= Blondell Wayne Tatum =

Fictional character by Carl Hiaasen

Blondell Wayne Tatum, a.k.a. Chemo, is a fictional character who has appeared in two novels by Carl Hiaasen, Skin Tight (1989) and Star Island (2010).

==Personal history==
Tatum was born in North Dakota. His parents belonged to a religious sect that believed in polygamy, vegetarianism, and refusing to pay income taxes. Tatum was orphaned at age six when his parents were killed in a shootout with FBI agents in a post office outside Grand Forks. He went to live with his aunt and uncle, who were fugitives from felony mail fraud charges in New Jersey, masquerading as Amish wheat farmers in rural Pennsylvania. Blondell first turned to crime when he was sixteen (holding up a bank with a pitchfork), eventually becoming a corrupt, though popular, city official in a small Pennsylvania town.

His life took a drastic turn due to a freak accident during an electrolysis procedure to remove two ingrown hair follicles from the tip of his nose. While Tatum was unconscious, the doctor suffered a stroke and mistakenly applied the needle to his entire face. After Tatum woke up, he killed the doctor and fled the city, trying to find a cure for his facial condition. One wrongly-prescribed medication produced a lasting effect which "looked as if someone had glued Rice Krispies to every square centimeter of his face" and led to his nickname, "Chemo" (since many people wrongly assumed he was undergoing chemotherapy).

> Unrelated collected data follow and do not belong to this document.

Definition apply_op (op : market_op) (m : Market) : outcome error Market :=
  match op with
  | OpMakeTradable => MakeTradable (D := D) m
  | OpMakeNotTradable => Ret (MakeNotTradable m)
  | OpMakeStrategyPluggable => MakeStrategyPluggable m
  | OpMakeStrategyBalanced => MakeStrategyBalanced m
  | OpChangePercentageFee b q => ChangePercentageFee b q m
  | OpChangeFixedFee b q => ChangeFixedFee b q m
  | OpChangePrice b q => ChangePrice b q m
  | OpChangeAssetPrecision b q => ChangeAssetPrecision b q m
  end.

(** Arguments of the Go types: int64 fees, int precisions. *)
Definition op_args_ok (op : market_op) : Prop :=
  match op with
  | OpChangePercentageFee b q | OpChangeFixedFee b q | OpChangeAssetPrecision b q =>
      is_i64 b ∧ is_i64 q
  | _ => True
  end.

Inductive market_reachable : Market → Prop :=
  | reach_new ba qa n bp qp bf qf bd qd s m :
      Forall is_u64 [bp; qp; bf; qf; bd; qd; s] →
      NewMarket Hash160 ba qa n bp qp bf qf bd qd s = Ret m → market_reachable m
  | reach_op op m m' :
      market_reachable m → op_args_ok op → apply_op op m = Ret m' → market_reachable m'.

Lemma valid_percentage b q :
  isValidPercentageFee b q = true → (0 ≤ b ≤ 9999)%Z ∧ (0 ≤ q ≤ 9999)%Z.
Proof. unfold isValidPercentageFee. intros. zify_bool. lia. Qed.

Lemma valid_fixed b q : isValidFixedFee b q = true → (-1 ≤ b)%Z ∧ (-1 ≤ q)%Z.
Proof. unfold isValidFixedFee. intros. zify_bool. lia. Qed.

Lemma valid_precision p : is_u64 p → isValidPrecision p = true → (0 ≤ p ≤ 8)%Z.
Proof. unfold isValidPrecision, is_u64. intros. zify_bool. lia. Qed.

Lemma NewMarket_wf ba qa n bp qp bf qf bd qd s m :
  Forall is_u64 [bp; qp; bf; qf; bd; qd; s] →
  NewMarket Hash160 ba qa n bp qp bf qf bd qd s = Ret m → market_wf m.
Proof.
  rewrite !Forall_cons. intros (? & ? & ? & ? & ? & ? & Hs & _) HN. unfold NewMarket in HN.
  go_inv HN. repeat match goal with E : negb _ = false |- _ => apply negb_false_iff in E end.
  repeat match goal with
    | E : isValidPercentageFee _ _ = true |- _ => apply valid_percentage in E as [? ?]
    | E : isValidFixedFee _ _ = true |- _ => apply valid_fixed in E as [? ?]
    | E : isValidPrecision _ = true |- _ => apply valid_precision in E; [|done]
    | E : isValidStrategy _ = true |- _ => unfold isValidStrategy in E
    end.
  split; cbn; try done.
  - split; cbn; (by split) ||
      match goal with |- (_ ≤ ?x ≤ _)%Z => pose proof (i64_nonneg_u64 x ltac:(done)); lia end.
  - unfold is_u64 in Hs. zify_bool. unfold StrategyTypeUndefined, StrategyTypePluggable,
      StrategyTypeBalanced in *. destruct (Z.eqb_spec s 0); [by right|].
    assert (s = 1%Z ∨ s = 2%Z) as [-> | ->] by lia; auto.
Qed.
(* ===== verification/Repos.v ===== *)
(** The repositories: the interfaces of internal/core/domain/*_repository.go
    and the in-memory implementation of
    internal/infrastructure/storage/db/inmemory.

    Every method but GetTradeById, which only reads one map entry, holds the
    store's lock for its whole duration, so each is one step on the store.  A store is the record of its Go maps; map iteration
    order comes from [MapOrder]. *)

From Stdlib Require Import ZArith Lia.
From stdpp Require Import base tactics strings list gmap sorting.
From S2P Require Import Prelude Errors Decimal Market Trade.

(** [[]byte(s)] *)
Fixpoint string_bytes (s : string) : bytes :=
  match s with
  | EmptyString => []
  | String c r => Z.of_nat (Ascii.nat_of_ascii c) :: string_bytes r
  end.

Record Deposit := {
  dp_AccountName : string; dp_TxID : string;
  dp_TotAmountPerAsset : gmap string Z; dp_Timestamp : Z }.
Record Withdrawal := {
  wd_AccountName : string; wd_TxID : string;
  wd_TotAmountPerAsset : gmap string Z; wd_Timestamp : Z }.

(** * Interfaces *)

(** domain.MarketRepository over a store of type [S]. *)
Class MarketRepository (S : Type) := {
  AddMarket : Market → action S error ();
  GetMarketByName : S → string → outcome error Market;
  GetMarketByAssets : S → string → string → outcome error Market;
  GetTradableMarkets : S → outcome error (list Market);
  GetAllMarkets : S → outcome error (list Market);
  UpdateMarket : string → (Market → outcome error Market) → action S error ();
  OpenMarket : string → action S error ();
  CloseMarket : string → action S error ();
  UpdateMarketPrice : string → MarketPrice → action S error ();
  DeleteMarket : string → action S error ();
}.

(** What the services rely on: a market that was added or updated is found
    under its name and its assets, and other names are left alone. *)
Class MarketRepositoryLaws (S : Type) `{MarketRepository S} : Prop := {
  add_found s s' m : AddMarket m s = (s', Ret ()) →
    GetMarketByName s' (Name m) = Ret m ∧
    GetMarketByAssets s' (BaseAsset m) (QuoteAsset m) = Ret m;
  add_fresh s s' m o : AddMarket m s = (s', o) →
    (∃ m', GetMarketByName s (Name m) = Ret m') → s' = s ∧ ∃ e, o = Err e;
  update_found s s' n f : UpdateMarket n f s = (s', Ret ()) →
    ∃ m m', GetMarketByName s n = Ret m ∧ f m = Ret m' ∧
      GetMarketByName s' n = Ret m' ∧
      GetMarketByAssets s' (BaseAsset m') (QuoteAsset m') = Ret m';
  update_frame s s' n n' f o : UpdateMarket n f s = (s', o) → n' ≠ n →
    GetMarketByName s' n' = GetMarketByName s n';
  update_error s s' n f o : UpdateMarket n f s = (s', o) → o ≠ Ret () → s' = s;
}.

(** domain.TradeRepository over a store of type [S]. *)
Class TradeRepository (S : Type) := {
  AddTrade : Trade → action S error ();
  GetTradeById : S → string → outcome error Trade;
  GetAllTrades : S → option Page → outcome error (list Trade);
  GetAllTradesByMarket : S → string → option Page → outcome error (list Trade);
  GetCompletedTradesByMarket : S → string → option Page → outcome error (list Trade);
  GetTradeBySwapAcceptId : S → string → outcome error Trade;
  GetTradeByTxId : S → string → outcome error (option Trade);
  UpdateTrade : string → (Trade → outcome error Trade) → action S error ();
}.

In Bal Harbour, Florida, he approaches Dr. Rudy Graveline, a plastic surgeon who offers him a discount on dermabrasion treatments in exchange for Chemo killing Mick Stranahan, a former State Investigator who is causing Rudy worry.

During his first, failed attempt, Chemo drowns Stranahan's vengeful ex-wife, Chloe, with an anchor, after she points out the house she thinks is his. During his second, Chemo dives off the balcony of Stranahan's stilt house in Biscayne Bay, and his hand is bitten off by a strike from Stranahan's pet Great Barracuda. Instead of a conventional prosthesis, he chooses to attach a portable weed whacker.

The whole affair spirals out of control, though Chemo is able to steal an amount of cash from Graveline that allows him to undergo a complete facial dermabrasion from a competent plastic surgeon. Although this treatment succeeds in removing the "Rice Krispies" effect, his surgeon advises him that he will still have to regrow the outer layer of his facial skin.

Eventually, Chemo is caught in a confrontation between Graveline and Stranahan out on the stilt house, where he kills Graveline out of fear (or mortification) that Graveline is about to confess the terms of the "deal" that he and Graveline had for killing Stranahan. Chemo is later arrested, and sentenced to four concurrent seventeen-year life sentences at Raiford.

In 2010, he is back in Florida, having been paroled after 17 years, and enjoyed a lucrative spell of employment as a mortgage loan broker. After the subprime mortgage bubble bursts, he is back to doing security, sometimes as a bodyguard for visiting celebrities. He carves out a small specialty for himself as a life coach for those with self-destructive addictions, since he has no awe whatsoever of fame, is immune to seduction, and not at all averse to beating his charges to pulp if they misbehave themselves. After pop star "Cherry Pye's" latest drug-and-alcohol escapade, her record promoter recruits Chemo to be her latest bodyguard, over the objections of her family.

==Appearance==
Aside from his facial condition (which never completely recovers after the electrolysis mishap) and the weed trimmer attached to his arm, Chemo's appearance is also frightening because of his pallid, almost-reptilian complexion, the sparse hair on his scalp, and the fact that he stands 6'9" tall.